3 Discussion
Liver cancer, one of the fatal cancers worldwide, is often treated with surgery, chemoembolization and chemotherapy1. Sorafenib and lenvatinib are first-line chemotherapy agents for the treatment of hepatocellular carcinoma. However, owing to their unsatisfactory results and numerous adverse side effects, many other chemotherapeutic drugs have been investigated to treat this disease2. Apatinib mesylate is a novel tyrosine kinase inhibitor (TKI) launched and approved in China in 2014. It can efficiently and competitively bind to vascular endothelial growth factor receptor-2 (VEGFR2), which inhibits angiogenesis in tumors and inhibits tumor growth and progression3.
As previously described, VEGFR TKIs have promising therapeutic efficacy for multiple tumors. However, a few skin toxicities have also been elucidated in the literature. In 2015, Massey et al. has revealed that HFS, rash and pruritis were significantly associated with VEGFR TKIs with the incidence of 0-37%, 13-41% and 14%, respetively4. Other cutaneous side effects include alopecia, pigmentation, depigmentation, xeroderma, ulcer and erythema multiforme have been reported as well4,5. The management of these lesions could refer to previous reviews6,7. In terms of apatinib, commonly reported side effects of apatinib to include hematologic toxicity, proteinuria, hypertension, fatigue, nausea, vomiting et al.8. Regarding cutaneous lesions, the hand-foot syndrome (HFS) is the most common skin reaction, which may result in a 50.5% incidence5. Moreover, some cases have reported skin pigmentation, rashes, and BP induced by apatinib9,10.

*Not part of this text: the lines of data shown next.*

Definition await {A : Type} (p : Settled A) : T A :=
  match p with
  | Fulfilled a => ret a
  | Failed e => throw e
  end.

(** [v.k] where a TypeError is possible. *)
Definition prop (v : value) (k : string) : T value :=
  match get v k with
  | Some x => ret x
  | None => throw (TypeError ("Cannot read properties of null or undefined (reading '" +:+ k +:+ "')"))
  end.

Definition in_store (f : AppStore.State -> AppStore.State) : T unit :=
  fun ui =>
    ({| store := f (store ui); toasts := toasts ui; expenses := expenses ui;
        parser_result := parser_result ui; wage := wage ui;
        validator_result := validator_result ui;
        filterConfig := filterConfig ui; filter_result := filter_result ui;
        inputData := inputData ui; npsResult := npsResult ui;
        indexResult := indexResult ui |}, inl tt).

Definition toast (t : Toast) : T unit :=
  fun ui =>
    ({| store := store ui; toasts := toasts ui ++ [t]; expenses := expenses ui;
        parser_result := parser_result ui; wage := wage ui;
        validator_result := validator_result ui;
        filterConfig := filterConfig ui; filter_result := filter_result ui;
        inputData := inputData ui; npsResult := npsResult ui;
        indexResult := indexResult ui |}, inl tt).

Definition the {A : Type} (f : UI -> A) : T A := fun ui => (ui, inl (f ui)).

(** [err.response?.data?.detail]. *)
Definition detail (err : Thrown) : value :=
  match err with
  | AxiosError e =>
      match Api.err_response e with
      | Some response => get_opt (Api.body response) "detail"
      | None => VUndefined
      end
  | TypeError _ => VUndefined
  end.

Definition setLoading (key : string) (val : bool) : T unit :=
  in_store (AppStore.setLoading key (VBool val)).

(** *** TransactionParser *)

Definition handleParsed (data : value) (ui : UI) : UI :=
  {| store := store ui; toasts := toasts ui; expenses := data;
     parser_result := parser_result ui; wage := wage ui;
     validator_result := validator_result ui;
     filterConfig := filterConfig ui; filter_result := filter_result ui;
     inputData := inputData ui; npsResult := npsResult ui;
     indexResult := indexResult ui |}.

There was only one case reporting that a 62-year-old female patient developed drug-induced BP (DIBP) after taking apatinib (0.5 g/d) for two weeks for breast cancer. In the present case, the patient developed erythema and multiple bullae on the entire body after 10 days of apatinib treatment. The Naranjo score (a tool used to assess the possibility of drug-induced adverse reactions) was 7, which indicated a probable adverse drug reaction of apatinib mesylate. Combined with skin biopsy and DIF, apatinib-induced BP was diagnosed. The therapeutic effect of methylprednisolone was significant. Clinical differential diagnoses at the time of presentation included paraneoplastic pemphigus (PNP). PNP is a rare, autoimmune disease associated with neoplasm. Because the clinical features of PNP are polymorphous, it is sometimes difficult to distinguish it from other bullous diseases. Histopathological examination demonstrated suprabasal acantholysis and dyskeratosis, while DIF demonstrated intercellular IgG and/or C3 deposition in the epidermis, with positive IIF11. However, the clinical and pathohistological findings of this patient didn’t conform to PNP, thus, the diagnosis of BP induced by apatinib was finally made.
In fact, subepithelial autoimmune bullous dermatosis is a disease spectrum that includes inherited and acquired bullous skin disorders, such as BP, linear IgA bullous dermatosis, and lichen planus pemphigoid. They can be induced either spontaneously or by some drugs12. In our case, BP was indicated by the disruption of the basal membrane zone (BMZ) through autoantibodies. The underlying mechanism may be due to drug ingestion acting as an immunological trigger, which stimulates the hyperproduction of autoantibodies, and then the autoantibodies appear to target multiple antigens within BMZ13. Referring to treating autoimmune bullous dermatoses, the patient has been prescribed glucocorticoids as initial therapy and achieved satisfactory result14.